Vorgens turned away and looked at the hills. Wordlessly, he reached out and tapped Aikens’ shoulder. The brigadier turned and stared in the direction of Vorgens’ gaze.
Coming over the hills, like a dark cloud of angry locusts, was the swarm of Komani flyers.
It was not pretty to watch a city being destroyed-
Vorgens stood at his post on the veranda, within earshot of the communications center that Aikens had set up, and saw the battle unfold.
The Komani split into two columns. One bore straight down on the Lesser City, driving for the warehouses by the waterfront. The other swung wide across the open suburban greenery and attacked the Greater City, aiming for the arsenal.

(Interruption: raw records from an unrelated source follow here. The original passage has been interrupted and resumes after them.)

(* ===== verification/Ide.v ===== *)
(** The disk driver (ide.c): definitions.

    The controller is hardware, outside the sources: the class [Ata] has the
    port instructions that the driver applies to it, and [AtaOk] states what
    the ATA standard promises of a controller used in PIO mode; [AtaPrompt] is
    what the driver needs beyond it, a controller that takes the data of a write
    at once. Code that runs
    under [idelock] is atomic, so the lock does not appear; [sleep] is the
    outcome [Sleep]. The buffers are those of the cache (Bio.v), with [qnext]
    beside them. *)

From Stdlib Require Import ZArith Lia.
From stdpp Require Import base strings gmap numbers list.
From S2P Require Import Prelude BlockLayer Bio.

Open Scope Z_scope.

Abbreviation SECTOR_SIZE := 512 (only parsing).
Abbreviation IDE_BSY := 128 (only parsing).
Abbreviation IDE_DRDY := 64 (only parsing).
Abbreviation IDE_DF := 32 (only parsing).
Abbreviation IDE_ERR := 1 (only parsing).
Abbreviation IDE_CMD_READ := 32 (only parsing).
Abbreviation IDE_CMD_WRITE := 48 (only parsing).
Abbreviation IDE_CMD_RDMUL := 196 (only parsing).
Abbreviation IDE_CMD_WRMUL := 197 (only parsing).
Abbreviation IDE_FSSIZE := 262144 (only parsing).

(** ** The controller *)

(** The port instructions on a controller; [insl] and [outsl] move the given
    number of words. [ready_in] bounds the number of times the status is read
    before the controller shows that it is ready. *)
Class Ata (D : Type) := {
  inb : Z -> D -> Z * D;
  outb : Z -> Z -> D -> D;
  insl : Z -> Z -> D -> block * D;
  outsl : Z -> block -> Z -> D -> D;
  ready_in : D -> nat;
}.

(** What the controller does: nothing, a command in progress, one that waits
    for the transfer of its data, or nothing after a command that failed. A
    write command first is busy until the controller shows DRQ, the request for
    its data. *)
Inductive ata_cmd :=
  | NoCmd
  | ReadBusy (drive lba : Z)
  | ReadReady (drive lba : Z)
  | WriteWait (drive lba : Z)
  | WriteData (drive lba : Z)
  | WriteBusy (drive lba : Z) (d : block)
  | Failed.

Definition ata_accepts (c : ata_cmd) : Prop := c = NoCmd \/ c = Failed.
Definition ata_busy (c : ata_cmd) : Prop :=
  match c with ReadBusy _ _ | WriteWait _ _ | WriteBusy _ _ _ => True | _ => False end.

(** The drive and the sector in the registers 0x1f3 to 0x1f6. *)
Definition reg_drive (r : Z -> Z) : Z := Z.land (Z.shiftr (r 502) 4) 1.
Definition reg_lba (r : Z -> Z) : Z :=
  r 499 + 256 * r 500 + 65536 * r 501 + 16777216 * Z.land (r 502) 15.

(** The standard's promises, for the registers and commands the driver uses:
    the registers keep what is written while no command is in progress; 0x20
    and 0x30 to the command register (0x1f7) start the transfer of the sectors
    that the registers name; the data of a write are taken once DRQ (bit 3 of the
    status) shows, which is not promised to be at once; a command ends with an
    interrupt, [ata_irq], after which the data can be read and the status shows
    whether it failed; who polls the status sees the end of a command as well. *)
Class AtaOk (D : Type) `{Ata D} := {
  regs : D -> Z -> Z;
  cmd_of : D -> ata_cmd;
  platter : D -> Z -> Z -> block;
  ata_irq : D -> D -> Prop;

  platter_ok d v n : block_ok (platter d v n);
  inb_view d :
    ~ ata_busy (cmd_of d) -> let d' := (inb 503 d).2 in
    cmd_of d' = cmd_of d /\ (forall p, regs d' p = regs d p) /\ (forall v n, platter d' v n = platter d v n);
  inb_ready d :
    ~ ata_busy (cmd_of d) ->
    Z.land (inb 503 d).1 (Z.lor IDE_BSY IDE_DRDY) = IDE_DRDY \/ (ready_in (inb 503 d).2 < ready_in d)%nat;
  inb_poll d v n :
    cmd_of d = ReadBusy v n -> let r := inb 503 d in
    (forall w m, platter r.2 w m = platter d w m) /\
    (if Z.land r.1 (Z.lor IDE_BSY IDE_DRDY) =? IDE_DRDY then cmd_of r.2 = ReadReady v n \/ cmd_of r.2 = Failed
     else (ready_in r.2 < ready_in d)%nat /\
          (cmd_of r.2 = ReadBusy v n \/ cmd_of r.2 = ReadReady v n \/ cmd_of r.2 = Failed));
  inb_error d :
    ~ ata_busy (cmd_of d) -> Z.land (inb 503 d).1 (Z.lor IDE_BSY IDE_DRDY) = IDE_DRDY ->
    Z.land (inb 503 d).1 (Z.lor IDE_DF IDE_ERR) <> 0 <-> cmd_of d = Failed;
  outb_reg p v d :
    498 <= p <= 502 \/ p = 1014 -> 0 <= v < 256 -> ata_accepts (cmd_of d) ->
    let d' := outb p v d in
    ata_accepts (cmd_of d') /\ (forall q, regs d' q = if q =? p then v else regs d q) /\
    (forall w n, platter d' w n = platter d w n);
  outb_read d :
    ata_accepts (cmd_of d) -> regs d 498 = 1 -> Z.land (regs d 502) 224 = 224 ->
    let d' := outb 503 IDE_CMD_READ d in
    cmd_of d' = ReadBusy (reg_drive (regs d)) (reg_lba (regs d)) /\
    (forall w n, platter d' w n = platter d w n);
  outb_write d :
    ata_accepts (cmd_of d) -> regs d 498 = 1 -> Z.land (regs d 502) 224 = 224 ->
    let d' := outb 503 IDE_CMD_WRITE d in
    (cmd_of d' = WriteWait (reg_drive (regs d)) (reg_lba (regs d)) \/
     cmd_of d' = WriteData (reg_drive (regs d)) (reg_lba (regs d))) /\
    (forall w n, platter d' w n = platter d w n);
  inb_drq d v n :
    cmd_of d = WriteWait v n -> let r := inb 503 d in
    (forall w m, platter r.2 w m = platter d w m) /\
    (cmd_of r.2 = WriteData v n /\ Z.land r.1 8 <> 0 \/
     cmd_of r.2 = WriteWait v n /\ Z.land r.1 8 = 0 /\ (ready_in r.2 < ready_in d)%nat);
  outsl_data v n x d :
    cmd_of d = WriteData v n -> block_ok x ->
    let d' := outsl 496 x (SECTOR_SIZE / 4) d in
    cmd_of d' = WriteBusy v n x /\ (forall w m, platter d' w m = platter d w m);
  insl_data v n d :
    cmd_of d = ReadReady v n ->
    let r := insl 496 (SECTOR_SIZE / 4) d in
    r.1 = platter d v n /\ cmd_of r.2 = NoCmd /\ (forall w m, platter r.2 w m = platter d w m);
  irq_busy d d' : ata_irq d d' -> ata_busy (cmd_of d);
  irq_read d d' v n :
    ata_irq d d' -> cmd_of d = ReadBusy v n ->
    (cmd_of d' = ReadReady v n \/ cmd_of d' = Failed) /\ (forall w m, platter d' w m = platter d w m);
  irq_write d d' v n x :
    ata_irq d d' -> cmd_of d = WriteBusy v n x ->
    (cmd_of d' = NoCmd /\ forall w m, platter d' w m = if (w =? v) && (m =? n) then x else platter d w m) \/
    (cmd_of d' = Failed /\ forall w m, platter d' w m = platter d w m);
}.

(** A controller that shows DRQ as soon as it gets a write command, as the
    emulated one does on which the Makefile runs the kernel (QEMU): [idestart]
    sends the data without looking at the status. *)
Class AtaPrompt (D : Type) `{AtaOk D} := {
  drq_at_once d v n : cmd_of (outb 503 IDE_CMD_WRITE d) <> WriteWait v n;
}.

(** How the controller ended its last command. *)
Definition succeeded {D : Type} `{AtaOk D} (d : D) : bool :=
  match cmd_of d with Failed => false | _ => true end.

Section Driver.
Context {D : Type} `{Ata D}.

(** ** State *)

Record ide := {
  ibufs : list buf;
  qnext : nat -> option nat;
  idequeue : option nat;
  havedisk1 : bool;
  ctl : D;
}.

Definition ib (s : ide) (b : nat) : buf := ibufs s !!! b.

Definition set_ibufs (l : list buf) (s : ide) : ide :=
  {| ibufs := l; qnext := qnext s; idequeue := idequeue s; havedisk1 := havedisk1 s; ctl := ctl s |}.
Definition set_qnext (b : nat) (v : option nat) (s : ide) : ide :=
  {| ibufs := ibufs s; qnext := fun c => if decide (c = b) then v else qnext s c;
     idequeue := idequeue s; havedisk1 := havedisk1 s; ctl := ctl s |}.
Definition set_idequeue (v : option nat) (s : ide) : ide :=
  {| ibufs := ibufs s; qnext := qnext s; idequeue := v; havedisk1 := havedisk1 s; ctl := ctl s |}.
Definition set_havedisk1 (v : bool) (s : ide) : ide :=
  {| ibufs := ibufs s; qnext := qnext s; idequeue := idequeue s; havedisk1 := v; ctl := ctl s |}.
Definition set_ctl (d : D) (s : ide) : ide :=
  {| ibufs := ibufs s; qnext := qnext s; idequeue := idequeue s; havedisk1 := havedisk1 s; ctl := d |}.
Definition iupd (b : nat) (f : buf -> buf) (s : ide) : ide := set_ibufs (<[b := f (ib s b)]> (ibufs s)) s.

(** ** Port instructions of the driver *)

Definition port_inb (p : Z) : M ide Z :=
  fun s => let r := inb p (ctl s) in Ret r.1 (set_ctl r.2 s).
(** [outb] takes a byte. *)
Definition port_outb (p v : Z) : M ide unit := modify (fun s => set_ctl (outb p (u8 v) (ctl s)) s).
Definition port_insl (p n : Z) : M ide block :=
  fun s => let r := insl p n (ctl s) in Ret r.1 (set_ctl r.2 s).
Definition port_outsl (p : Z) (x : block) (n : Z) : M ide unit :=
  modify (fun s => set_ctl (outsl p x n (ctl s)) s).

(** ** Operations *)

Fixpoint idewait_loop (fuel : nat) : M ide Z :=
  let* r := port_inb 503 in
  if Z.land r (Z.lor IDE_BSY IDE_DRDY) =? IDE_DRDY then ret r
  else match fuel with
       | O => out_of_fuel
       | S f => idewait_loop f
       end.

Definition idewait (checkerr : bool) : M ide Z :=
  let* s := get in
  let* r := idewait_loop (ready_in (ctl s)) in
  if checkerr && negb (Z.land r (Z.lor IDE_DF IDE_ERR) =? 0) then ret (-1) else ret 0.

(** [for(i=0; i<1000; i++)] of [ideinit]. *)
Fixpoint find_disk1 (n : nat) : M ide unit :=
  match n with
  | O => ret tt
  | S n' =>
      let* r := port_inb 503 in
      if negb (r =? 0) then modify (set_havedisk1 true) else find_disk1 n'
  end.

(** Without the calls that set the lock and the interrupt up. *)
Definition ideinit : M ide unit :=
  idewait false ;;;
  port_outb 502 (Z.lor 224 (Z.shiftl 1 4)) ;;;
  find_disk1 1000 ;;;
  port_outb 502 (Z.lor 224 (Z.shiftl 0 4)).

Definition idestart (b : option nat) : M ide unit :=
  match b with
  | None => panic "idestart"
  | Some b =>
      let* s := get in
      let x := ib s b in
      if IDE_FSSIZE <=? blockno x then panic "incorrect blockno"
      else
        let sector_per_block := BSIZE / SECTOR_SIZE in
        let sector := i32 (blockno x * sector_per_block) in
        let read_cmd := if sector_per_block =? 1 then IDE_CMD_READ else IDE_CMD_RDMUL in
        let write_cmd := if sector_per_block =? 1 then IDE_CMD_WRITE else IDE_CMD_WRMUL in
        if 7 <? sector_per_block then panic "idestart"
        else
          idewait false ;;;
          port_outb 1014 0 ;;;
          port_outb 498 sector_per_block ;;;
          port_outb 499 (Z.land sector 255) ;;;
          port_outb 500 (Z.land (Z.shiftr sector 8) 255) ;;;
          port_outb 501 (Z.land (Z.shiftr sector 16) 255) ;;;
          port_outb 502 (Z.lor (Z.lor 224 (Z.shiftl (Z.land (dev x) 1) 4)) (Z.land (Z.shiftr sector 24) 15)) ;;;
          if negb (Z.land (flags x) B_DIRTY =? 0) then
            port_outb 503 write_cmd ;;;
            port_outsl 496 (data x) (BSIZE / 4)
          else port_outb 503 read_cmd
  end.

(** The interrupt handler; the result are the buffers whose waiters it wakes. *)
Definition ideintr : M ide (list nat) :=
  let* s := get in
  match idequeue s with
  | None => ret []
  | Some b =>
      modify (set_idequeue (qnext s b)) ;;;
      (if Z.land (flags (ib s b)) B_DIRTY =? 0 then
         let* r := idewait true in
         when (0 <=? r) (let* d := port_insl 496 (BSIZE / 4) in modify (iupd b (set_data d)))
       else ret tt) ;;;
      modify (iupd b (fun x => set_flags (Z.lor (flags x) B_VALID) x)) ;;;
      modify (iupd b (fun x => set_flags (Z.land (flags x) (Z.lnot B_DIRTY)) x)) ;;;
      let* s := get in
      (match idequeue s with Some _ => idestart (idequeue s) | None => ret tt end) ;;;
      ret [b]
  end.

(** [pp]: the address of [idequeue] or of a [qnext]. *)
Inductive link := Lqueue | Lqnext (b : nat).

Definition rd_link (l : link) (s : ide) : option nat :=
  match l with Lqueue => idequeue s | Lqnext b => qnext s b end.
Definition wr_link (l : link) (v : option nat) (s : ide) : ide :=
  match l with Lqueue => set_idequeue v s | Lqnext b => set_qnext b v s end.

(** [for(pp=&idequeue; *pp; pp=&( *pp)->qnext)]. *)
Fixpoint find_end (fuel : nat) (pp : link) : M ide link :=
  let* s := get in
  match rd_link pp s with
  | None => ret pp
  | Some b => match fuel with O => out_of_fuel | S f => find_end f (Lqnext b) end
  end.

Definition buf_chan (b : nat) : chan := ("buf"%string, Z.of_nat b).

(** The wait loop, from its entry or from a return of [sleep]. *)
Definition iderw_wait (b : nat) : M ide unit :=
  let* s := get in
  if negb (Z.land (flags (ib s b)) (Z.lor B_VALID B_DIRTY) =? B_VALID) then sleep_on (buf_chan b)
  else ret tt.

(** [iderw] of process [pid], to the end or to its first [sleep]. *)
Definition ide_iderw (pid : Z) (b : nat) : M ide unit :=
  let* s := get in
  let x := ib s b in
  if negb (holdingsleep pid (lock x)) then panic "iderw: buf not locked"
  else if Z.land (flags x) (Z.lor B_VALID B_DIRTY) =? B_VALID then panic "iderw: nothing to do"
  else if negb (dev x =? 0) && negb (havedisk1 s) then panic "iderw: ide disk 1 not present"
  else
    modify (set_qnext b None) ;;;
    let* pp := find_end (length (ibufs s)) Lqueue in
    modify (wr_link pp (Some b)) ;;;
    let* s := get in
    when (bool_decide (idequeue s = Some b)) (idestart (Some b)) ;;;
    iderw_wait b.

End Driver.
Arguments ide D : clear implicits.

By noontime, the bright sunshine was blotted out by a pall of smoke rising from dozens of fires raging through Katan. Vorgens could see that most of the Greater City was a shambles. The Komani had slashed their way easily o the arsenal, and when they found it nearly empty, had turned their frustrated rage to the building itself. They set it ablaze, and then fanned out through the Greater City, looting, burning destroying. Now the arsenal was a blackened, gutted shell, and the buildings around it smoldered also.
But all this was secondary to the fierce battle flaring through the streets of the Lesser City.
The Komani column driving toward the warehouses had met stiff resistance from the citizens of Katan and from the hastily assembled brigade of Marines. Aikens’ defensive perimeter, drawn up a few blocks in front of the warehouses and swinging around to follow the riverside flank, had temporarily stopped the Komani onslaught.